Parmi les deux premières promotions, une dizaine de diplômés ont déjà trouvé un poste, avec des statuts variés. Le plus intéressant est peut-être celui d'ingénieur subdivisionnaire en biologie médicale, qui offre une réelle reconnaissance des cinq années d'études. Seul bémol : tous sont embauchés avec un statut de contractuel. « Pour certains, il semble préférable de garder le statut d'origine », relève Marie-Antoinette Voelckel. Enfin, le diplôme est reconnu au niveau européen. Et des propositions auraient déjà été faites à de jeunes diplômés, depuis la Belgique.

contact

Marie-Antoinette Voelckel, Association française des conseillers en génétique, 16, rue de Lorraine, 13008 Marseille.

Tél. : 04 91 38 77 84.

Internet : http://www.orpha.net/associations/AFCG.

formation

Un seul master, à Marseille

Le contenu du diplôme créé à Marseille (dans l'ancien service de Jean-François Mattéi, ministre de la Santé au moment du vote de la loi de Santé publique) est très directement inspiré des dispositifs de formation mis en place à l'étranger.
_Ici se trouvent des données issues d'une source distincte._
(* ===== verification/Checkout.v ===== *)
(** * The tables of the checkout

    The database of [services/checkout]: its tables ([migrations/*.sql] and
    [src/lib/server/schema]), the surroundings of a transaction, the errors, and what
    every module of the server writes: the audit log ([audit.ts]), the queue of mails
    ([email/queue.ts], [notifications.ts]) and the outbox of platform events
    ([platform-events.ts]).

    Instants are microseconds, the resolution of the database; a JavaScript [Date] is a
    multiple of a thousand.  A table that a statement reads in no particular order is a
    list, in any order.  The audit log leaves out its random identifiers, which nothing
    reads, and a mail its encryption. *)

From S2P Require Import Prelude Contracts Json Programs Tables.
From Stdlib Require Import QArith.QArith.

Open Scope stdpp_scope.
Open Scope js_scope.
Local Open Scope Z_scope.

(** ** Errors *)

(** [AppError], and any other error. *)
Inductive failure :=
| AppError (status : Z) (code message : string)
| OtherError (message : string).

#[export] Instance failure_eq_dec : EqDecision failure.
Proof. solve_decision. Defined.

(** ** Rows *)

Inductive NameStatus := NameOwned | NameRevoked.
#[export] Instance NameStatus_eq_dec : EqDecision NameStatus.
Proof. solve_decision. Defined.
En France, le master professionnel (bac + 5) de Marseille est l'unique formation à la profession ; les décrets d'application en attente de publication devraient le transformer en diplôme d'État et le rendre obligatoire pour l'exercice de conseiller en génétique. Créé à la rentrée 2004, il se réalise en deux ans, comprenant pas moins de cinq stages pratiques d'une durée minimale de cinq semaines. La première promotion, diplômée à l'été 2005, n'était ouverte qu'aux étudiants en sciences titulaires d'une maîtrise. C'est seulement à la rentrée suivante que le master s'est ouvert aux professionnels médicaux (médecins, sages-femmes, pharmaciens...) ou paramédicaux (infirmières, psychologues, kinésithérapeutes, etc.) sélectionnés sur dossier et entretien. En fonction des cursus et expériences professionnelles, certains pourront entrer directement en deuxième année, alors que d'autres pourront se voir imposer des modules supplémentaires. Et depuis 2006, la formation est également ouverte aux assistantes sociales ou aux techniciens de recherche clinique diplômés. Outre l'accès à la profession, le master permet également de poursuivre une formation en thèse et de s'engager dans la recherche.